In the early 80s, I lived in Brooklyn and taught MSC 1003 at 8:00 a.m. (at least three-versions-of-the-grid ago). One fall morning, as I was walking down President Street towards the F train station, I passed a three-man Sanitation truck performing its semi-weekly pick-up. One of the workers was standing in front of a brownstone, looking in the gated front yard filled with piles of magazines and old wooden planks. The fellow was furious. “What the hell kind of bleep is this?” He yelled at his buddies as he gestured with outstretched arms in the direction of the junk, “Who does this guy think he is putting out his bleeping garbage like that? I ain’t gonna pick this bleep up unless he ties it into neat bleeping bundles!” I passed the worker and muttered through my clenched smile, “Dude, you’re a garbage man. This is garbage. It’s your job to pick it up twice a week. If there were no garbage, you’d be unemployed.” I thought this all very humorous. I then descended into the subway.

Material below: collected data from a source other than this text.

(** *** Requests *)

(** The twelve routes, each with its path parameters, its body and what
    the handler reads from the clock and the random source. *)
Inductive Request :=
| ListPosts
| CreatePost (rnd : Entropy) (t_created t_updated : datetime)
             (body : Schemas.NewPost)
| GetPost (postId : string)
| UpdatePost (now t_flush : datetime) (postId : string)
             (body : Schemas.UpdatePost)
| DeletePost (postId : string)
| ListComments (postId : string)
| CreateComment (rnd : Entropy) (t_created t_updated : datetime)
                (postId : string) (body : Schemas.NewComment)
| GetComment (postId commentId : string)
| UpdateComment (now t_flush : datetime) (postId commentId : string)
                (body : Schemas.UpdateComment)
| DeleteComment (postId commentId : string)
| LikePost (t_post t_like : datetime) (postId : string)
           (body : Schemas.LikeRequest)
| UnlikePost (now : datetime) (postId : string) (body : Schemas.LikeRequest).

(** A body parameter is validated against its schema before the handler
    runs; a body that fails is answered by the framework. *)
Definition with_body {B : Type} (valid : B -> bool) (body : B)
    (handler : B -> DB -> Response * DB) (db : DB) : Response * DB :=
  if valid body then handler body db else (RequestValidationError, db).

Definition serve (r : Request) (db : DB) : Response * DB :=
  match r with
  | ListPosts => list_posts db
  | CreatePost rnd tc tu body =>
      with_body Schemas.valid_PostBase body (create_post rnd tc tu) db
  | GetPost postId => get_post postId db
  | UpdatePost now t_flush postId body =>
      with_body Schemas.valid_PostBase body (update_post now t_flush postId) db
  | DeletePost postId => delete_post postId db
  | ListComments postId => list_comments postId db
  | CreateComment rnd tc tu postId body =>
      with_body Schemas.valid_CommentBase body (create_comment rnd tc tu postId) db
  | GetComment postId commentId => get_comment postId commentId db
  | UpdateComment now t_flush postId commentId body =>
      with_body Schemas.valid_CommentBase body
                (update_comment now t_flush postId commentId) db
  | DeleteComment postId commentId => delete_comment postId commentId db
  | LikePost tp tl postId body =>
      with_body Schemas.valid_LikeRequest body (like_post tp tl postId) db
  | UnlikePost now postId body =>
      with_body Schemas.valid_LikeRequest body (unlike_post now postId) db
  end.

(** The states the database can be in: empty after [init_db], then one
    request after the other. *)
Inductive reachable : DB -> Prop :=
| reachable_init : reachable empty_db
| reachable_serve r db : reachable db -> reachable (snd (serve r db)).

(** A run of like and unlike requests on one post. *)
Inductive LikeOp :=
| DoLike (t_post t_like : datetime) (username : string)
| DoUnlike (now : datetime) (username : string).

Definition like_op (postId : string) (db : DB) (op : LikeOp) : DB :=
  match op with
  | DoLike tp tl u => snd (like_post tp tl postId (Schemas.mkLikeRequest u) db)
  | DoUnlike now u => snd (unlike_post now postId (Schemas.mkLikeRequest u) db)
  end.

Definition like_ops (postId : string) (ops : list LikeOp) (db : DB) : DB :=
  fold_left (like_op postId) ops db.

(** *** What the tables satisfy

    [Post.likes] is kept by hand next to the [likes] table; these are the
    facts that tie the two together. *)

Definition likes_nonneg (db : DB) : Prop :=
  Forall (fun p => 0 <= Post.likes p) (posts db).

About 10 minutes later, while straphanging and staring beyond the passing tunnel lights, I began to meditate on my few semesters teaching multiple sections of MSC 1003. Most of my students were first-year students with paltry skills and little college preparation. Many were foreign born. I couldn’t figure out why every semester, in every section, I found myself reciting the same endless stream of facts and admonitions, “Rhythm is the flow of music in time,” “Remember: The word ‘rhythm’ has two Hs,” “Write this as a complete sentence,” and all the other things I found myself repeating semester after semester. Would these kids ever get it? How many times did I have to bleeping tell them the simplest things?
It then occurred to me that my job is education–exposing people to something that they don’t know, getting adolescents to think in new ways, introducing students to the beginnings of a college-style of learning–in effect, making my semi-annual pick-up. If there were not this continuous flow of fresh, 18-year-old high school grads who needed to be taught those same lessons, I’d be out of a job.
It’s therefore incumbent upon us instructors never to lose patience but instead to dole out the familiar facts and stale admonitions in new ways–as if it’s the very first time we’re stating them–because for the students it is the very first time we’re stating them. Without negating the importance of content, we must always be thinking about our classroom techniques. I think it’s good to remind young faculty that, although the teacher might learn a few tricks over the years and get smarter, the students never seem to.
I’m not one of those who thinks that attitude is everything (if you step off the curb in front of a fast-moving truck it doesn’t matter how positive your mindset is, you’re going to get hurt), but I do like to imagine that the perspectives we adopt can significantly affect the way we experience things. So I think Andrew’s made an important point about how a pragmatic outlook on teaching can serve as a means of improving one’s classroom experience. And though I’m morbidly amused by the analogy he draws between garbage-collecting and teaching, I’d like to pursue his notion by rotating it a few degrees.
I’ve watched colleagues burn out over the years as they’ve come to feel they’re on a treadmill, thinking to themselves, “I keep teaching them, but they never seem to learn.” I find myself wondering why I seem to enjoy teaching more and more as time goes by, and I’ve settled, at least in part, on the following explanation: I’ve learned all these interesting and important things in the course of my career, and the college supplies me with an endless stream of people who don’t know anything about them. What more could I ask for? I get a kick out of learning and I get paid to share what I’ve learned with each new batch of students who appear in my classroom, in complete ignorance of my field. It’s not always easy, of course; passing along information, ideas, and ways of thinking is one thing—making sure students grasp them, and are able to use them, is another. But then I’ve also acquired loads of pedagogical technique I get to put to practical use.
Although I fear repeating myself (or entering into what my colleague Marshall Sahlins calls one’s “anecdotage”), I can so do without reservation in the classroom. I doubt that I will ever tire, for instance, of explaining to students why they’re probably right if they suspect that nearly everything they really like is bad for them (maybe even—or maybe not—including sex, which I try to mention at least once every 20 minutes or so in a class full of 18-year olds). Then I lay out the evolutionary and historical logic behind this existential contradiction. Yes, there are always a few who remain bored out of their minds, but most pay rapt attention. Talk about having one’s ego stroked.